Hundreds of thousands of truckers fed up with a market-driven policy that has pushed up fuel prices 50 percent in a year paralyzed much of the country, forcing the government and state-run oil company Petroleo Brasileiro SA to make costly concessions to end the disruption. On Friday morning many truckers continued on strike despite a deal the government had announced the night before.
The strike revealed a government that has utterly underestimated the power of a well-organized union, due in part to the fact scores of other Brazilians share the truckers’ frustration with surging fuel prices. At the same time the protests undermined the pro-market tone of this year’s election campaign, and with it the candidates most closely associated with a reform agenda and the administration of President Michel Temer.
"There’s a rage in the air, frustration with public services, corruption, recession," said Silvio Cascione, senior analyst with Eurasia Group political consultancy. "This social stew doesn’t bode well for reformist candidates."
The candidates most identified with both a more liberal economic agenda and the current government are Henrique Meirelles, Temer’s former finance minister, as well as former Sao Paulo governor Geraldo Alckmin and Lower House Chief Rodrigo Maia. Opinion polls show all three currently fail to attract much voter enthusiasm.
At the very least the autonomy that Petrobras had established in relation to the government over the past years, particularly its pricing policy, is now once again in question, Paulo Calmon, a political science professor at the University of Brasilia, said by phone.

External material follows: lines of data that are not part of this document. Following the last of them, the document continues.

(** ** Well-formed versions *)

Lemma StronglySorted_lookup_lt {A} (R : A → A → Prop) (l : list A) i j a b : StronglySorted R l → (i < j)%nat →
  l !! i = Some a → l !! j = Some b → R a b.
Proof.
  intros Hs. revert i j. induction Hs as [|x l Hs IH Hx]; intros i j Hij Ha Hb; [done|].
  destruct j as [|j]; [lia|]. destruct i as [|i]; simpl in Ha, Hb; [simplify_eq; exact (Forall_lookup_1 _ _ _ _ Hx Hb)|].
  apply (IH i j); [lia|done..].
Qed.

Lemma NoDup_List_filter {A} (p : A → bool) (l : list A) : NoDup l → NoDup (List.filter p l).
Proof.
  induction 1 as [|x l Hx Hn IH]; [constructor|]. cbn [List.filter]. destruct (p x); [|done]. constructor; [|done].
  intros Hin. apply Hx. rewrite list_elem_of_In, List.filter_In in Hin. apply list_elem_of_In, Hin.
Qed.

Lemma NoDup_fmap_elem {A B} (f : A → B) (l : list A) x y : NoDup (f <$> l) → x ∈ l → y ∈ l → f x = f y → x = y.
Proof.
  intros Hn [i Hi]%list_elem_of_lookup [j Hj]%list_elem_of_lookup E.
  assert (i = j) as ->; [|congruence]. apply (NoDup_lookup _ i j (f x) Hn); rewrite list_lookup_fmap; [by rewrite Hi|by rewrite Hj, E].
Qed.

Section Lookup.
Context {valid : bytes → Prop} {user : Comparator} `{HU : !ComparatorOk valid user}.
Abbreviation icmp := (InternalKeyComparator user).
Abbreviation ivalid := (internal_valid valid).

(** The size and the entries of the table files by number. *)
Context (tables : Z → option (Z * list Entry)).

Definition entries_of (f : FileMetaData) : list Entry := match tables (number f) with Some (_, es) => es | None => [] end.

Definition table_sorted (es : list Entry) : Prop := sorted_kvs ivalid icmp (entry_kv <$> es) ∧ Forall (entry_ok valid) es.

(** The metadata of a file describes its table. *)
Record Describes (f : FileMetaData) : Prop := {
  d_table : ∃ es, tables (number f) = Some (file_size f, es);
  d_sorted : table_sorted (entries_of f);
  d_smallest : ∃ e, head (entries_of f) = Some e ∧ smallest f = entry_ikey e;
  d_largest : ∃ e, last (entries_of f) = Some e ∧ largest f = entry_ikey e;
}.

(** Files below level 0 are disjoint and sorted; where a user key has entries in two files,
    those of the file searched first are newer. *)
Record VersionOk (v : Version) : Prop := {
  v_levels : length (files_ v) = Z.to_nat kNumLevels;
  v_size l : zlen (level_files v l) < 2 ^ 31;
  v_describes l f : f ∈ level_files v l → Describes f;
  v_disjoint l : 0 < l → StronglySorted (λ a b, Compare icmp (largest a) (smallest b) < 0) (level_files v l);
  v_numbers : NoDup (number <$> level_files v 0);
  v_newer l l' f f' e e' : 0 <= l → l < l' ∨ (l = 0 ∧ l' = 0 ∧ number f' < number f) →
    f ∈ level_files v l → f' ∈ level_files v l' → e ∈ entries_of f → e' ∈ entries_of f' → e_key e = e_key e' → e_seq e' < e_seq e;
}.

Lemma table_bounds f e : Describes f → e ∈ entries_of f →
  Compare icmp (smallest f) (entry_ikey e) <= 0 ∧ Compare icmp (entry_ikey e) (largest f) <= 0.
Proof using HU.
  intros [_ [Hs Hok] (e0 & H0 & ->) (e1 & H1 & ->)] He. assert (He' : entry_kv e ∈ entry_kv <$> entries_of f) by (by apply list_elem_of_fmap_2).
  split.
  - apply (sorted_head _ (entry_kv e0) (entry_kv e) Hs); [|done]. destruct (entries_of f); [done|]. by simplify_eq/=.
  - apply (sorted_last _ (entry_kv e1) (entry_kv e) Hs); [|done]. rewrite fmap_last. by rewrite H1.
Qed.

Lemma describes_ends f : Describes f → ∃ e0 e1, e0 ∈ entries_of f ∧ e1 ∈ entries_of f ∧ smallest f = entry_ikey e0 ∧ largest f = entry_ikey e1 ∧
  entry_ok valid e0 ∧ entry_ok valid e1.
Proof using Type.
  intros [_ [_ Hok] (e0 & H0 & E0) (e1 & H1 & E1)]. rewrite Forall_forall in Hok. exists e0, e1.
  assert (e0 ∈ entries_of f) by (destruct (entries_of f); simplify_eq/=; by left).
  assert (e1 ∈ entries_of f) by (by apply last_Some_elem_of). split_and!; auto.
Qed.

Lemma describes_FileOk f : Describes f → FileOk (valid := valid) (user := user) f.
Proof using HU.
  intros Hd. destruct (describes_ends f Hd) as (e0 & e1 & Hi0 & Hi1 & E0 & E1 & Ho0 & Ho1).
  destruct (table_bounds f e1 Hd Hi1) as [Hb _]. rewrite <- E1 in Hb.
  split; [rewrite E0; by apply (entry_ikey_valid (user := user))|rewrite E1; by apply (entry_ikey_valid (user := user))|
    rewrite E0, (entry_ikey_parses (valid := valid)) by done; done|rewrite E1, (entry_ikey_parses (valid := valid)) by done; done|done].
Qed.

Lemma version_LevelOk v l : VersionOk v → 0 < l → LevelOk (valid := valid) (user := user) (level_files v l).
Proof using HU.
  intros Hv Hl. split; [|by apply Hv|by apply Hv]. apply Forall_forall. intros f Hf. by apply describes_FileOk, (v_describes _ Hv l).
Qed.

(** ** Newest entries of a level *)

Section Snapshot.
Context (u : bytes) (s : Z) (Hu : valid u) (Hs : 0 <= s <= kMaxSequenceNumber).
Let ikey := internal_key (LookupKey_make u s).

Lemma visible_app l l' : visible u s (l ++ l') = match visible u s l with Some e => Some e | None => visible u s l' end.
Proof using Type. unfold visible. induction l as [|e l IH]; [done|]. simpl. by destruct (bool_decide _ && _). Qed.

(** [e] is an entry of [u] in one of the files that the snapshot sees. *)
Definition seen (files : list FileMetaData) (e : Entry) : Prop := ∃ f, f ∈ files ∧ e ∈ entries_of f ∧ e_key e = u ∧ e_seq e <= s.

(** [o] is the newest entry seen, if any. *)
Definition newest_of (P : Entry → Prop) (o : option Entry) : Prop :=
  match o with
  | Some e => P e ∧ ∀ e', P e' → e_seq e' <= e_seq e
  | None => ∀ e', ¬ P e'
  end.

Lemma user_le f e : Describes f → e ∈ entries_of f → valid (ExtractUserKey (smallest f)) ∧ valid (ExtractUserKey (largest f)) ∧ valid (e_key e) ∧
  Compare user (ExtractUserKey (smallest f)) (e_key e) <= 0 ∧ Compare user (e_key e) (ExtractUserKey (largest f)) <= 0.
Proof using HU.
  intros Hd He. destruct (table_bounds f e Hd He) as [H1 H2]. destruct (describes_FileOk f Hd) as [(_ & _ & V1) (_ & _ & V2) _ _ _].
  destruct (d_sorted _ Hd) as [_ Hok]. rewrite Forall_forall in Hok. destruct (Hok e He) as (_ & Ve & _).
  apply icmp_user_le in H1, H2. rewrite entry_ikey_user in H1, H2. done.
Qed.

Lemma covers_entry f e : Describes f → e ∈ entries_of f → e_key e = u → covers user u f = true.
Proof using HU Hu.
  intros Hd He Hk. destruct (user_le f e Hd He) as (V1 & V2 & _ & H1 & H2). rewrite Hk in H1, H2. unfold covers.
  apply andb_true_iff. rewrite !Z.leb_le. split; [|done]. apply (Compare_nlt (valid := valid)) in H1; [lia|done..].
Qed.

Lemma level0_newest v fs : VersionOk v → StronglySorted NewestFirst fs → NoDup fs → (∀ f, f ∈ fs → f ∈ level_files v 0) →
  newest_of (seen fs) (visible u s (mjoin (entries_of <$> fs))).
Proof using HU.
  intros Hv. induction 1 as [|f fs Hss IH Hf]; intros Hn Hsub; [by intros e (f & ?%not_elem_of_nil & _)|].
  apply NoDup_cons in Hn as [Hnf Hn]. assert (Hff : f ∈ level_files v 0) by (apply Hsub; by left).
  specialize (IH Hn (λ g Hg, Hsub g (list_elem_of_further _ _ _ Hg))). rewrite fmap_cons. cbn [mjoin list_join]. rewrite visible_app.
  destruct (d_sorted _ (v_describes _ Hv 0 f Hff)) as [Hsort Hok].
  destruct (visible u s (entries_of f)) as [e|] eqn:E.
  - destruct (visible_newest (valid := valid) u s _ e Hsort Hok E) as (Hin & Hk & Hq & Hmax). split; [exists f; split_and!; try done; by left|].
    intros e' (f' & Hf' & Hin' & Hk' & Hq'). apply elem_of_cons in Hf' as [->|Hf']; [by apply Hmax|]. apply Z.lt_le_incl.
    apply (v_newer _ Hv 0 0 f f'); [done| |done|apply Hsub; by right|done|done|congruence]. right. split_and!; [done|done|].
    rewrite Forall_forall in Hf. specialize (Hf f' Hf'). unfold NewestFirst in Hf.
    enough (number f' ≠ number f) by lia. intros Eq. apply Hnf.
    assert (f' = f) as ->; [|done]. pose proof (v_numbers _ Hv) as Hnum.
    apply (NoDup_fmap_elem number (level_files v 0)); [done|apply Hsub; by right|done|done].
  - destruct (visible u s (mjoin (entries_of <$> fs))) as [e|] eqn:E'.
    + destruct IH as [(f' & Hf' & H') Hmax]. split; [exists f'; split; [by right|done]|].
      intros e' (g & Hg & Hin' & Hk' & Hq'). apply elem_of_cons in Hg as [->|Hg]; [|by apply Hmax; exists g].
      pose proof (visible_None u s _ e' E Hin' Hk'). lia.
    + intros e' (g & Hg & Hin' & Hk' & Hq'). apply elem_of_cons in Hg as [->|Hg]; [|by apply (IH e'); exists g].
      pose proof (visible_None u s _ e' E Hin' Hk'). lia.
Qed.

"This episode demonstrates that the pricing liberty given to Petrobras in a country that depends substantially on diesel for supplies of fuel and basic products needs to be rediscussed, rethought," Calmon said.
Seizing the Moment
One of the leading presidential hopefuls -- former Ceara Governor Ciro Gomes -- was among the first to rail against the current policy that allows fuel prices to fluctuate in line with international oil prices and the currency exchange rate.
"The fuel price increase is an aberration that practically negates the reason for Petrobras’ existence," Gomes wrote on Twitter. “All of Petrobras’ efficiency should be transferred to the Brazilian public interest, and that is what we are going to do.”
Even former Environment Minister Marina Silva, considered a moderately pro-market candidate, said some price controls were appropriate.
"No one increases electricity rates every day in relation to the dollar. Fuel prices also have to follow a certain logic,” Silva said in an interview with local media this week.
The swift escalation in this week’s turmoil recalled the student protests in 2013 over an increase in bus fares that quickly developed into the largest demonstrations since the marches for direct elections at the end of the 1964-85 military dictatorship. While a movement on that scale may not happen again, the potential source of discontent is there, argues Cascione.
Even if the strikes and protests die down, the turmoil brought to the fore again highlights the kind of political and regulatory risks that could make investors think twice about buying assets in Brazil, said Armando Castelar, coordinator of applied economics at the Getulio Vargas Foundation’s IBRE economics institute.
"The perception of risk increases in moments like this, as much due to the pressure as to the sensitivity the government showed in response to that pressure," Castelar said.